YOUR GOAL: Look through the records below for the line with "Lemma hits_covers v". Return that line and each one after it up to and including the line with "intros Hi. apply", exactly.

Records drawn from a dataset:
(** [initKernelMemory] of boot/kmem-sfi, boot/kmem-sfi/boot/kmem.cc:38-59 *)
Definition initKernelMemory_sfi (b : Z → Z) : kernel S unit :=
  fill (match SFI.find_syst b with
        | None => Some []
        | Some syst =>
          mmap ← SFI.table SFI.MMAP syst b;
          match mmap with
          | None => Some []
          | Some mmap => SFI.sfi_collect (Z.to_nat (SFI.entries_of 36 mmap b)) mmap 0 b []
          end
        end).
End init.

(** The variants of the kernel. *)
Inductive firmware := FromE820 | FromMultiBoot (magic table : Z) | FromSFI.

Definition initKernelMemory {S : Type} `{HasMemory S} (LOAD_ADDR KERN_END : Z) (f : firmware)
    : (Z → Z) → kernel S unit :=
  match f with
  | FromE820 => initKernelMemory_e820 LOAD_ADDR KERN_END
  | FromMultiBoot magic mbi => initKernelMemory_multiboot LOAD_ADDR KERN_END magic mbi
  | FromSFI => initKernelMemory_sfi LOAD_ADDR KERN_END
  end.

(** The memory that the map declares usable; [None] when a table is not where the
    kernel can read it. *)
Definition usable_memory (f : firmware) (b : Z → Z) : option (list Range) :=
  match f with
  | FromE820 => Some (E820.usable (Z.to_nat (E820.size b)) 0 b)
  | FromMultiBoot magic mbi =>
    if magic =? MultiBoot.MAGIC then
      if kernelmem mbi then
        let m := MultiBoot.mmap_addr mbi b in let n := MultiBoot.mmap_length mbi b in
        Some (MultiBoot.usable (MultiBoot.steps n) m (m + n) b)
      else None
    else Some []
  | FromSFI =>
    match SFI.find_syst b with
    | None => Some []
    | Some syst =>
      mmap ← SFI.table SFI.MMAP syst b;
      match mmap with
      | None => Some []
      | Some mmap => Some (SFI.usable (Z.to_nat (SFI.entries_of 36 mmap b)) mmap 0 b)
      end
    end
  end.

(** ** The collected ranges are the usable ones *)

Definition is_bytes (b : Z → Z) : Prop := ∀ a, 0 ≤ b a < 256.

Lemma le_bounds n a b : is_bytes b → 0 ≤ le n a b.
Proof. intros Hb. revert a. induction n as [|n IH]; intros a; cbn [le]; [done|]. pose proof (Hb a). pose proof (IH (a + 1)). lia. Qed.

(** Appending what one entry contributes. *)
Lemma add_usable (c : bool) begin len v :
  (length v + length (if c then [mkRange begin (u64 (begin + len))] else []) ≤ 30)%nat →
  (if c then addStartLength 30 begin len v else Some v) =
    Some (v ++ (if c then [mkRange begin (u64 (begin + len))] else [])).
Proof.
  destruct c; cbn [length]; intros Hl; [|by rewrite app_nil_r].
  unfold addStartLength, add, push_back. by rewrite decide_True by lia.
Qed.

Lemma e820_collect_run n i b v :
  (length v + length (E820.usable n i b) ≤ 30)%nat →
  E820.e820_collect n i b v = Some (v ++ E820.usable n i b).
Proof.
  revert i v. induction n as [|n IH]; intros i v Hl; cbn -[add] in *; [by rewrite app_nil_r|].
  rewrite length_app in Hl. rewrite add_usable by lia. cbn. rewrite IH by (rewrite length_app; lia).
  by rewrite app_assoc.
Qed.

Lemma sfi_collect_run n mmap j b v :
  (length v + length (SFI.usable n mmap j b) ≤ 30)%nat →
  SFI.sfi_collect n mmap j b v = Some (v ++ SFI.usable n mmap j b).
Proof.
  revert j v. induction n as [|n IH]; intros j v Hl; cbn -[add] in *; [by rewrite app_nil_r|].
  rewrite length_app in Hl. rewrite add_usable by lia. cbn. rewrite IH by (rewrite length_app; lia).
  by rewrite app_assoc.
Qed.

Lemma mboot_collect_run fuel m e b v :
  is_bytes b → e - m ≤ Z.of_nat fuel →
  (length v + length (MultiBoot.usable fuel m e b) ≤ 30)%nat →
  MultiBoot.mboot_collect fuel m e b v = Some (v ++ MultiBoot.usable fuel m e b).
Proof.
  intros Hb. revert m v. induction fuel as [|fuel IH]; intros m v Hf Hl; cbn -[add] in *;
    (destruct (Z.ltb_spec m e); [|by rewrite app_nil_r]); [lia|].
  rewrite length_app in Hl. rewrite add_usable by lia. cbn.
  pose proof (le_bounds 4 m b Hb). rewrite IH by (rewrite ?length_app; cbn in *; lia). by rewrite app_assoc.
Qed.

Lemma init_fill {S : Type} `{HasMemory S} LOAD_ADDR KERN_END f b U :
  is_bytes b → usable_memory f b = Some U → (length U ≤ 30)%nat →
  initKernelMemory (S := S) LOAD_ADDR KERN_END f b = fill LOAD_ADDR KERN_END (Some U).
Proof.
  intros Hb HU Hl. unfold initKernelMemory, usable_memory in *. destruct f as [|magic mbi|].
  - injection HU as <-. unfold initKernelMemory_e820. by rewrite e820_collect_run.
  - unfold initKernelMemory_multiboot. destruct (magic =? _); [|by injection HU as <-].
    destruct (kernelmem mbi); [|done]. injection HU as <-. cbv zeta.
    rewrite mboot_collect_run; [done|done| |done].
    unfold MultiBoot.steps. pose proof (le_bounds 4 (mbi + 44) b Hb).
    unfold MultiBoot.mmap_length. lia.
  - unfold initKernelMemory_sfi. destruct (SFI.find_syst b) as [syst|]; [|by injection HU as <-].
    destruct (SFI.table SFI.MMAP syst b) as [[mmap|]|]; simpl in *; [|by injection HU as <-|done].
    injection HU as <-. rewrite sfi_collect_run by done. reflexivity.
Qed.

(** ** How often an address is covered *)

Definition hit (r : Range) (p : Z) : nat := if containsPoint r p then 1 else 0.
Fixpoint hits (v : list Range) (p : Z) : nat :=
  match v with [] => 0 | r :: v => hit r p + hits v p end.

Lemma hits_app v w p : hits (v ++ w) p = (hits v p + hits w p)%nat.
Proof. induction v as [|r v IH]; cbn; [done|]. rewrite IH. lia. Qed.

Lemma hits_insert v i l x p :
  v !! i = Some l → (hits (<[i := x]> v) p + hit l p = hits v p + hit x p)%nat.
Proof.
  revert i. induction v as [|r v IH]; intros [|i] Hi; cbn in *; [done..| |].
  - injection Hi as ->. lia.
  - rewrite <-!Nat.add_assoc. f_equal. by apply IH.
Qed.

Lemma hits_covers v p : covers v p ↔ (0 < hits v p)%nat.
Proof.
  induction v as [|r v IH]; [rewrite covers_nil; cbn; lia|]. rewrite covers_cons, IH. cbn. unfold hit.
  destruct (containsPoint r p); [split; [lia|auto]|]. split; [intros [?|?]; [done|lia]|intros ?; right; lia].
Qed.

Lemma hits_pop v i l p :
  v !! i = Some l → (hits (pop_back (<[i := default l (last v)]> v)) p + hit l p = hits v p)%nat.
Proof.
  intros Hi. apply list_elem_of_split_length in Hi as (a & c & -> & ->).
  rewrite pop_back_moved. destruct (last c) as [z|] eqn:Hz.
  - apply take_pred_last in Hz as Hc. set (c' := take _ c) in *. rewrite Hc.
    rewrite !hits_app. cbn. rewrite hits_app. cbn. lia.
  - apply last_None in Hz as ->. rewrite hits_app. cbn. lia.
Qed.

(** ** Subtraction of ranges *)

(** A range that is not empty, with the property [P] at both ends. *)
Definition piece (P : Z → Prop) (r : Range) : Prop := getStart r < getEnd r ∧ P (getStart r) ∧ P (getEnd r).

Section subtraction.
Context (P : Z → Prop) (M : nat) (rhs : Range) (Hrhs : piece P rhs).

Lemma Forall_pop_back (Q : Range → Prop) v : Forall Q v → Forall Q (pop_back v).
Proof. intros Hv. by apply Forall_take. Qed.

Lemma Forall_last (Q : Range → Prop) v l : Forall Q v → Q l → Q (default l (last v)).
Proof.
  intros Hv Hl. destruct (last v) as [z|] eqn:E; [|done]. apply last_Some in E as [w ->].
  apply Forall_app in Hv as [_ Hz]. by rewrite Forall_singleton in Hz.
Qed.

(** The parts of a range keep its points outside of [rhs]. *)
Lemma hit_outside (l x : Range) p :
  containsPoint rhs p = false →
  (∀ q, ¬ (getStart rhs ≤ q < getEnd rhs) → (getStart x ≤ q < getEnd x) ↔ (getStart l ≤ q < getEnd l)) →
  hit x p = hit l p.
Proof.
  intros Hp Hx. unfold hit. rewrite <-not_true_iff_false, containsPoint_spec in Hp.
  specialize (Hx p Hp). rewrite <-!containsPoint_spec in Hx.
  destruct (containsPoint x p), (containsPoint l p); try done; destruct Hx; intuition congruence.
Qed.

OUTPUT BELOW:
Lemma hits_covers v p : covers v p ↔ (0 < hits v p)%nat.
Proof.
  induction v as [|r v IH]; [rewrite covers_nil; cbn; lia|]. rewrite covers_cons, IH. cbn. unfold hit.
  destruct (containsPoint r p); [split; [lia|auto]|]. split; [intros [?|?]; [done|lia]|intros ?; right; lia].
Qed.

Lemma hits_pop v i l p :
  v !! i = Some l → (hits (pop_back (<[i := default l (last v)]> v)) p + hit l p = hits v p)%nat.
Proof.
  intros Hi. apply list_elem_of_split_length in Hi as (a & c & -> & ->).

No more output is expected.